Yine hatırlayacağımız gibi 2008 yılında toplu taşıma araçlarının ücretleri 1 lira idi. Bugün yapılan zamlarla son 3 yıl içinde toplu taşıma araçlarının ücretlerine yüzde 100 zam gelmiş oldu. Asgari ücret ise 2008 yılından bu yana yaklaşık yüzde 45 artmıştır.
 
Halk otobüsleri kazanıyor, EGO zarar ediyor, zamlarla Belediye kurtarılıyor
Ankara Büyükşehir Belediye Başkanı Sayın Gökçek, yapılan zamlardan sonra ”Ayda 10 milyon lira zarar ediyoruz. Bunun tabii ki hepsini kapatmayacak bu zam ama en azından bir kısmını kapatabilir” diyor. Ankara’da toplu taşıma hizmetlerinin zarar etmesi inanılması güç bir durum. Eğer ki her şeye rağmen zarar ettiği gerçekse de, burada Sayın Gökçek yine hatayı kendinde aramalı. Birçok güzergâhta EGO otobüslerinin sayısı azaltılırken, halk otobüslerinin sayısı artmaktadır.
 
Bugün Ankara’da yaşayan vatandaşlar, toplu taşıma hizmetlerinden pahalıya yararlandığı kadar konforlu ve güvenli bir biçimde de yararlanamıyor. Toplu taşıma bir kamu hizmetidir ve bu hizmetten herkesin eşit, güvenilir, konforlu ve en ucuz şekilde yararlanılması esas alınmalıdır. Oysa bugün büyükşehir belediye yönetimi, 3 tane büyük metro projesini bile tamamlayamamış ve Ulaştırma Bakanlığı’na devretmiştir. Ne zaman tamamlanabileceği konusunda net bir bilgi yoktur. Bugün dünyanın en kalabalık 38. kenti olan Ankara’da halen 2 adet metro hattı var.
 
Ulaşımda zamlar geri çekilmeli toplu ulaşım seçenekleri geliştirilmelidir
Ulaşımda karayollarının ve otomobil taşımasının getirdiği olumsuzluklar dikkate alınmalıdır.
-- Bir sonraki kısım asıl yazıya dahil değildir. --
(** ** What a verification finds *)
Lemma verify_some u s p now sc w pub w' :
  verify u s p now sc w = (Ok (Some pub), w') ->
  exists a id r t, view w = Some a /\ credentials a !! id = Some r /\
    accepts u (py_lower p) sc (_digest s) t r = true /\
    is_finite t = true /\ flt t fzero = false /\
    pub = public_record (<["last_authenticated_at" := VFloat t]> r) /\
    view w' = Some (IngestMem (<[id := <["last_authenticated_at" := VFloat t]> r]> (credentials a))).
Proof.
  unfold verify. intros H. apply bind_ok in H as (t & w0 & Ht & H).
  pose proof (reads_run _ _ _ _ Ht) as (_ & Hv0 & _). apply runtime_ok in Ht as [Hf Hn].
  cbv zeta in H. destruct (_ || _) in H; [done|].
  apply locked_ok in H as (w1 & Hv & _ & _ & _ & _ & H). rewrite Hv0 in Hv.
  apply bind_ok in H as (m & w2 & Hm & H). injection Hm as <- <-.
  destruct (List.find _ _) as [[id r]|] eqn:Hfind; [|done].
  apply find_record in Hfind as [Hr Hacc]. apply bind_ok in H as (? & w2 & Hp & H).
  injection Hp as <- <-. apply bind_ok in H as (? & w3 & Hp & H).
  apply ret_ok in H as [Hpub ->]. injection Hpub as ->.
  apply persist_ok in Hp as (_ & Hv' & _). exists (mem w1), id, r, t. done.
Qed.

Lemma accepts_spec u p sc cand t r :
  accepts u p sc cand t r = true ->
  py_get r "username" = VStr u /\ has_scope sc r = true /\ unrevoked r = true /\
  expired r t = false /\ py_get r "secret_sha256" = VStr cand.
Proof.
  unfold accepts. intros H. split_bools.
  assert (Hs : forall v s, py_eq v (VStr s) = true -> v = VStr s)
    by (intros [] ?; try done; by intros ->%String.eqb_eq).
  repeat split; auto.
Qed.

Lemma ingest_string_ok r k x : ingest_nonempty_string r k = Ok x -> py_get r k = VStr x.
Proof.
  unfold ingest_nonempty_string. destruct (py_get r k); try done.
  destruct (str_empty s); [done|]. by intros [= ->].
Qed.

(** The record of an accepted credential carries its user name as session. *)
Lemma credential_username id r :
  validate_credential id (VDict r) = Ok tt -> py_get r "username" = py_get r "session_id".
Proof.
  cbn [validate_credential]. intros H. do 2 (apply result_bind_ok in H as (? & ? & H)).
  apply result_bind_ok in H as (sess & Hs & H). apply result_bind_ok in H as (? & ? & H).
  apply result_bind_ok in H as (user & Hu & H). apply result_bind_ok in H as (? & ? & H).
  apply result_bind_ok in H as (? & ? & H). apply result_bind_ok in H as (? & Heq & H).
  apply raise_if_ok, negb_false_iff, String.eqb_eq in Heq. rewrite Heq in Hu.
  apply ingest_string_ok in Hs as ->. by apply ingest_string_ok in Hu as ->.
Qed.

(** ** Recording an authentication keeps the store valid *)
Lemma py_get_ne (r : dict) k k' v : k <> k' -> py_get (<[k := v]> r) k' = py_get r k'.
Proof. intros H. unfold py_get. by rewrite lookup_insert_ne. Qed.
Otomobillere yönelik ulaşım seçeneklerinin geliştirilmesi ve metro gibi toplu ulaşım seçeneklerinin geliştirilmemesi kenti yaşanılır olmakta uzaklaştırmasının yanında, kentin trafik sorunlarını da arttırmaktadır.
 
Ankara’da toplu taşıma hizmetlerindeki sorunların çözümü ulaşım ücretlerine zam yapmak değildir. Çözüm aynı anda daha çok kitleyi, daha hızlı, daha güvenli, daha konforlu taşıma imkanı yaratan metro gibi toplu taşıma alternatiflerinin geliştirilmesidir. Bu konuda Ankara’da yarım bırakılan metro hatlarının bitirilmesi öncelik olmalı ve yeni hatlar gündeme getirilmelidir. Aksi takdirde bu zamlar sürekli olarak yeni zamlar şeklinde karşımıza çıkmaya devam edecektir.